Je me régale bien en ce début d’année. Par pure coïncidence, après Tounghan de Mahoua S. Bakayoko, ma deuxième lecture de l’année traite
encore d’immigration clandestine. Il s’agit de « Celles qui
attendent » de Fatou Diome.
Quel délice ! C’est le premier livre de Fatou Diome que
je lis et sincèrement, je l’ai adoré.
Je suis certain qu’il fera partie des
livres qui m’auront marqué en cette année tellement j’ai été touché par le
style de l’auteur et les thèmes qu’elle aborde. Je n’ai jamais lu une écriture
aussi propre, concise et exquise. Riche en proverbes et en images, le texte de
Fatou Diome dans « Celles qui attendent » facilite la compréhension
de la pensée de l’auteur ainsi que celles des personnages et pousse le lecteur
à la réflexion.
Comme je le disais tantôt, dans ce roman, il est question d’immigration
clandestine avec en fond, les problèmes qu’engendre la polygamie, le mariage
forcé et la jalousie.
De quoi s'agit-il?
Dans un village de pécheurs en banlieue Dakaroise, la vie de
Bougnan et Arame ressemble à celle de toutes ces mamans qui luttent pour
faire vivre leur foyer et soutenir leurs enfants quand les maris ne sont plus
en mesure de jouer leur rôle de chef. Et lorsque, triturées par la misère, et
espérant une vie meilleure, ces femmes décident de sortir de l’état d’indigence
qui les caractérise, le choix est vite fait : pousser leurs enfants, Issa
et Lamine, à l’aventure européenne. Douteuse au départ à cause des risques
liés à cette entreprise de voyage dans un monde lointain et inconnu, Arame finira par se laisser
convaincre par sa meilleure amie Bougnan. Leurs progénitures ne
leurs cachant pas non plus leurs secrets et brûlants désirs de se lancer dans la
traversée de l’atlantique comme d’autres, pour une hypothétique vie dorée, elles n’hésiteront
pas à tout mettre en œuvre pour réussir le pharaonique projet. Ce faisant,
Bougnan et Arame étaient loin de s’imaginer qu’elles écrivaient ainsi les
lignes de leurs tristes, douloureuses et illusoires histoires.

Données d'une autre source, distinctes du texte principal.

(* ===== verification/Alerts.v ===== *)
(** * Alerts

    The alert records of the monitors (alerter/src/stall_and_reorg.rs,
    alerter/src/slots.rs), the [Alert] that carries them (alerter/src/slack.rs),
    the configuration of the monitors (alerter/src/cli.rs) and what a receive with
    a timeout answers. *)

From S2P Require Import Prelude Duration Headers EventTypes.

Record ChainStall : Type := { last_block : HashAndNumber; stall_duration : Duration }.
Record ChainRecovery : Type := { cr_best_block : HashAndNumber; cr_duration : Duration }.
Record ChainReorg : Type := {
  best_block : HashAndNumber;
  reorg_common_block : HashAndNumber;
  reorg_enacted : list HashAndNumber;
  reorg_retracted : list HashAndNumber;
}.

Record TimekeeperStall : Type := { ts_last_slot : Slot; ts_duration : Duration }.
Record TimekeeperRecovery : Type := { tr_slot : Slot; tr_duration : Duration }.
Record SlowSlot : Type := {
  ss_slot : Slot;
  previous_slot : Slot;
  slot_time : Duration;
  ss_threshold : Duration;
}.
Record AvgSlowSlot : Type := {
  as_slot : Slot;
  slot_count : N;
  avg_slot_time : Duration;
  as_threshold : Duration;
}.

Inductive Alert : Type :=
  | AlertEvent (e : Event)
  | AlertChainStall (a : ChainStall)
  | AlertChainRecovery (a : ChainRecovery)
  | AlertReorg (a : ChainReorg)
  | AlertTimekeeperStall (a : TimekeeperStall)
  | AlertTimekeeperRecovery (a : TimekeeperRecovery)
  | AlertSlowSlot (a : SlowSlot)
  | AlertAvgSlowSlots (a : AvgSlowSlot).

(** [StallAndReorgConfig] and [SlotsConfig], with the durations parsed. *)
Record StallAndReorgConfig : Type := {
  non_block_import_threshold : Duration;
  reorg_depth_threshold : N;
}.
Record SlotsConfig : Type := {
  per_slot_threshold : Duration;
  avg_slot_threshold : Duration;
}.

(** The answer of [tokio::time::timeout]: the future's value, or [Elapsed]. *)
Inductive timed (A : Type) : Type :=
  | Completed (a : A)
  | Elapsed.
Arguments Completed {A} a.
Arguments Elapsed {A}.
(* ===== verification/EventsProps.v ===== *)
(** * Properties of the event monitor *)

From S2P Require Import Prelude Errors Headers EventTypes Alerts Events.

(** ** Known accounts *)
Section Accounts.
Context `{!ErrorPayloads} `{!Ss58}.
Implicit Types (a : Account) (id : AccountId).

Definition names (id : AccountId) (a : Account) : Prop := account_from_str (address a) = Some id.
#[global] Instance names_dec id a : Decision (names id a).
Proof. unfold names. apply _. Defined.

Definition valid_address (a : Account) : Prop := is_Some (account_from_str (address a)).

Lemma account_entries_ok accounts :
  Forall valid_address accounts →
  ∃ es, account_entries accounts = Ok es ∧
    Forall2 (λ a e, names (fst e) a ∧ snd e = a) accounts es.
Proof.
  induction 1 as [|a accounts [id Hid] _ (es & Hes & Hall)]; [by exists []|].
  exists ((id, a) :: es). cbn. unfold account_entry. rewrite Hid. cbn. rewrite Hes. cbn.
  split; [done|]. by constructor.
Qed.

Lemma account_entries_panic accounts :
  ¬ Forall valid_address accounts →
  account_entries accounts = Panic "Must be a valid SS58 address".
Proof.
  induction accounts as [|a accounts IH]; intros Hn; [by destruct Hn|]. cbn. unfold account_entry.
  destruct (account_from_str (address a)) as [id|] eqn:Hid; cbn; [|done].
  rewrite IH; [done|]. intros Hall. apply Hn. constructor; [by exists id|done].
Qed.

Lemma collect_map_lookup es accounts id :
  Forall2 (λ a e, names (fst e) a ∧ snd e = a) accounts es →
  collect_map es !! id = last (filter (names id) accounts).
Proof.
  unfold collect_map. revert accounts. induction es as [|e es IH] using rev_ind;
    intros accounts Hall; [by apply Forall2_nil_inv_r in Hall as ->|].
  apply Forall2_app_inv_r in Hall as (l1 & l2 & Hall & (a & ? & [Hn Ha] & ->%Forall2_nil_inv_r & ->)%Forall2_cons_inv_r & ->).
  rewrite foldl_snoc, filter_app. destruct (decide (fst e = id)) as [<-|Hne].
  - rewrite lookup_insert_eq, filter_cons_True by done. by rewrite filter_nil, last_snoc, Ha.
  - rewrite lookup_insert_ne, filter_cons_False by (done || unfold names in *; congruence).
    by rewrite filter_nil, app_nil_r, (IH _ Hall).
Qed.

(** The map of the known accounts: when every configured address is a valid SS58
    address, an account id is looked up as the last configured account with that
    address; otherwise the monitor panics at its start. *)
Theorem account_mapped_name_spec accounts :
  (Forall valid_address accounts →
     ∃ m, account_mapped_name accounts = Ok m ∧
       ∀ id, m !! id = last (filter (names id) accounts)) ∧
  (¬ Forall valid_address accounts →
     account_mapped_name accounts = Panic "Must be a valid SS58 address").
Proof.
  unfold account_mapped_name. split; intros Hvalid.
  - destruct (account_entries_ok _ Hvalid) as (es & -> & Hall). eexists. split; [done|].
    intros id. by apply collect_map_lookup.
  - by rewrite account_entries_panic.
Qed.

(** The report of [event] for [account]. *)
Definition report_for {T} `{TransferEvent T} (event : T) (d : TransferDirection) (a : Account)
    : TransferKnownAccountEvent :=
  {| direction := d; tk_transfer_type := transfer_type event; tk_name := account_name a;
     tk_address := address a; tk_amount := amount event |}.

Definition knows (m : gmap AccountId Account) (o : option AccountId) (a : Account) : Prop :=
  ∃ id, o = Some id ∧ m !! id = Some a.

Lemma known_Some m o a : known m o = Some a ↔ knows m o a.
Proof. unfold known, knows. apply bind_Some. Qed.

(** C21. A balance event is reported exactly when it moves funds of a known account:
    as sent when the sender is known, whoever receives it, and as received when only
    the receiver is; each event at most once, in the order of the events. *)
Theorem known_transfers_reported {T} `{TransferEvent T} (events : list T) m r :
  (r ∈ filter_known_account_transfers events m ↔
    ∃ e a, e ∈ events ∧
      ((knows m (transfer_from e) a ∧ r = report_for e Sender a) ∨
       ((∀ b, ¬ knows m (transfer_from e) b) ∧ knows m (transfer_to e) a ∧
          r = report_for e Receiver a))) ∧
  (length (filter_known_account_transfers events m) <= length events)%nat ∧
  ∀ before after, events = before ++ after →
    filter_known_account_transfers events m =
      filter_known_account_transfers before m ++ filter_known_account_transfers after m.
Proof.
  assert (∀ e, known_account_transfer m e = Some r ↔ ∃ a,
    (knows m (transfer_from e) a ∧ r = report_for e Sender a) ∨
    ((∀ b, ¬ knows m (transfer_from e) b) ∧ knows m (transfer_to e) a ∧
       r = report_for e Receiver a)) as Hone.
  { intros e. unfold known_account_transfer. fold (report_for e Sender) (report_for e Receiver).
    setoid_rewrite <-known_Some. destruct (known m (transfer_from e)) as [a|] eqn:Ha.
    - split; [intros [= <-]; exists a; by left|].
      intros (a' & [[[= ->] ->]|(Hn & _)]); [done|by destruct (Hn a)].
    - destruct (known m (transfer_to e)) as [a|] eqn:Hb.
      + split; [intros [= <-]; exists a; by right|].
        intros (a' & [[? _]|(_ & [= ->] & ->)]); done.
      + split; [done|]. intros (a' & [[? _]|(_ & ? & _)]); done. }
  unfold filter_known_account_transfers. split_and!.
  - rewrite list_elem_of_omap. setoid_rewrite Hone. naive_solver.
  - induction events as [|e events IH]; [done|].
    cbn. destruct (known_account_transfer m e); cbn; lia.
  - intros before after ->. apply omap_app.
Qed.
End Accounts.
(* ===== verification/ProgramToy.v ===== *)
(** * A run of the whole program

    The small chain of [Scenario], whose follower broadcasts a block and then a reorg of
    depth one, together with monitors, a network that hears of two slots and a Slack that
    takes every post: instances of every parameter of the program, and the state a
    schedule leads to.  The theorems about reachable states are evaluated on it. *)

From S2P Require Import Prelude Duration Errors Headers TreeRoute Follower FollowerSpec.
From S2P Require Import Scenario EventTypes Alerts StallReorg P2p Slots SlotsSpec SlotsProps.
From S2P Require Import Events EventsProps System MdFormat Slack Main Channel Monitors.
From S2P Require Import Program ProgramSpec Schedule.

Module Toy.
#[export] Existing Instances SystemToy.api SystemToy.decoders SystemToy.ss58 SystemToy.events_node.
#[export] Instance joins : Joins := {| join_error w := w |}.
#[export] Instance formats : Formats := {|
  format_duration d := pretty d; urlencode s := s; hex_encode h := pretty h;
  display_hash h := pretty h; Decimal := N; decimal_from n := Some n;
  decimal_div a b := Some (a / b)%N; display_decimal d := pretty d |}.
#[export] Instance libp2p : Libp2p := {|
  PeerId := nat; Multiaddr := list nat; MultiAddrProtocol := nat; iter a := a;
  as_p2p c := Some c; BlockAnnouncesHandshake := () |}.
#[export] Instance vec : BoundedVec SlotDetails window := SlotsToy.vec.
#[export] Instance vec_laws : BoundedVecLaws vec := SlotsToy.vec_laws.
#[export] Instance channels : BroadcastApi := Ring.api 128.
#[export] Instance laws : BroadcastLaws channels := Ring.laws 128 ltac:(unfold channel_size; lia).
#[export] Instance slack : SlackApi nat := {|
  hyper_connector w := (inr tt, w); auth_test _ w := (inr tt, w);
  chat_post_message _ w := (inr tt, S w) |}.
#[export] Instance http : Http () := {| http_get _ w := (inr 200%N, w) |}.

Definition settings : Settings := {|
  st_stall := SystemToy.config; st_slots := SlotsToy.config; st_accounts := [];
  st_bootnodes := [[1]];
  st_alerter := {| bot_name := "alerts"; bot_icon := "robot_face"; channel_name := "#chain";
                   secret := {| token_value := [120%N]; team_id := "T" |} |};
  st_format := {| rpc_url := "wss://rpc"; token_name := "AI3"; token_decimals := 18%N |};
  st_uptime := Some ("http://kuma", Duration.from_secs 60) |}.

Definition Prog : Type := @Program _ _ _ vec nat () nat ().

Definition start : Prog :=
  spawned (W:=nat) (V:=()) (U:=nat) (X:=()) settings 0 0 0 0 tt 0 tt 0%N.

(** A slot heard [t] seconds after the clock's origin. *)
Definition heard_slot (n t : N) : action :=
  NetworkSelects (Event (Duration.from_secs t)
    (Behaviour (PotNotifications (Notification 1
      {| slot := n; seed := []; slot_iterations := 1; checkpoints := [] |})))).

(** The follower broadcasts A2 and then the reorg to B3, which reaches Slack, with
    the event of A2 and a slow slot between. *)
Definition schedule : list action :=
  [FollowerGoes; SlackGoes; FollowerGoes; UptimeTicks; ChainDoes Receives;
   heard_slot 7 1; SlotsDoes Receives; EventsDoes Receives; FollowerGoes; FollowerGoes;
   ChainDoes Receives; heard_slot 8 9; SlotsDoes Receives; EventsDoes Sends; ChainDoes Sends;
   SlotsDoes Sends; SlackGoes; SlackGoes; SlackGoes].

(** The part of it up to the second broadcast's reception. *)
Definition half : list action := take 14 schedule.

Definition state_after (l : list action) : Prog :=
  from_option id start (run_actions settings 10 l start).

Lemma state_after_reached l :
  is_Some (run_actions settings 10 l start) → reachable settings 10 start (state_after l).
Proof.
  intros [p Hp]. unfold state_after. rewrite Hp. by eapply run_actions_reachable.
Qed.

Definition finished : Prog := state_after schedule.
Definition halfway : Prog := state_after half.
End Toy.
Export (hints) Toy.
Import Toy.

Même si Issa et Lamine ont bénéficié de la clémence divine
pour être secourus par les garde-côtes Espagnols, leur vie en Europe ne sera
pas l’Eldorado dont ils s’étaient toujours nourrit l’esprit avant leur voyage.
D'ailleurs, leurs chemins sinueux faits de hauts et de bas en Europe, finiront
par les séparer, ouvrant à chacun une perspective de vie et de vue différente. On
ne revient pas toujours comme on part. Issa et Lamine ont traversé l’atlantique
sur la même pirogue pour rejoindre l’Espagne ; ils ne reviendront pas de
la même manière sur la terre qui les a vu naître.
A côté de Arame et Bougnan, il y a aussi Coumba et Daba, deux jeunes femmes piégées par leurs amours de jeunesse. Alors
que la première, Coumba, aura eu le bref privilège de partager avec son homme, la chambre de ce dernier avant qu'il ne parte pour l’aventure; la deuxième, marié « par
procuration », ne connaîtra les nuits torrides dont se glorifie toute
jeune épouse à la poitrine bombée, que dans son imagination. Liées par l’amitié
de leurs belles-mères, Coumba et Daba expérimenteront des infortunes
différentes. A travers la vie de ces deux jeunes femmes, l’auteur décrit bien les
plaisirs inassouvis et les douleurs inavoués des femmes attendant leurs époux
partis à l’aventure. Ses amours absents et souffre-douleurs qui, ayant rempli
le cœur des jeunes pucelles, font la guerre aux bonnes meurs. Coumba et Daba,
dans l’attente du retour de leurs biens aimés, passeront des nuits blanchies
par un espoir sombre.
Qu'ai je pu retenir de ce roman?
Dans ce livre, Fatou Diome traduit très bien l’imperceptible vide
que laissent tous ces jeunes vaillants africains qui partent à la recherche d'un soit disant bonheur en laissant leurs familles, quelquefois complices, dans une douleur
silencieuse. Encore si ce n’était que la famille qui en souffrait; la société
elle aussi en pâtit. Son texte est non seulement une mise en garde destinée
aux futurs candidats à l’immigration clandestine ; mais aussi, une
invitation à une prise de conscience de la jeunesse africaine qui croit
toujours que l’herbe est plus verte chez le voisin sans oublier d'interpeller les dirigeants sur les questions de politiques africaines.
J’ai aimé lire « Celles qui attendent » de Fatou
Diome et je recommande fortement ce roman.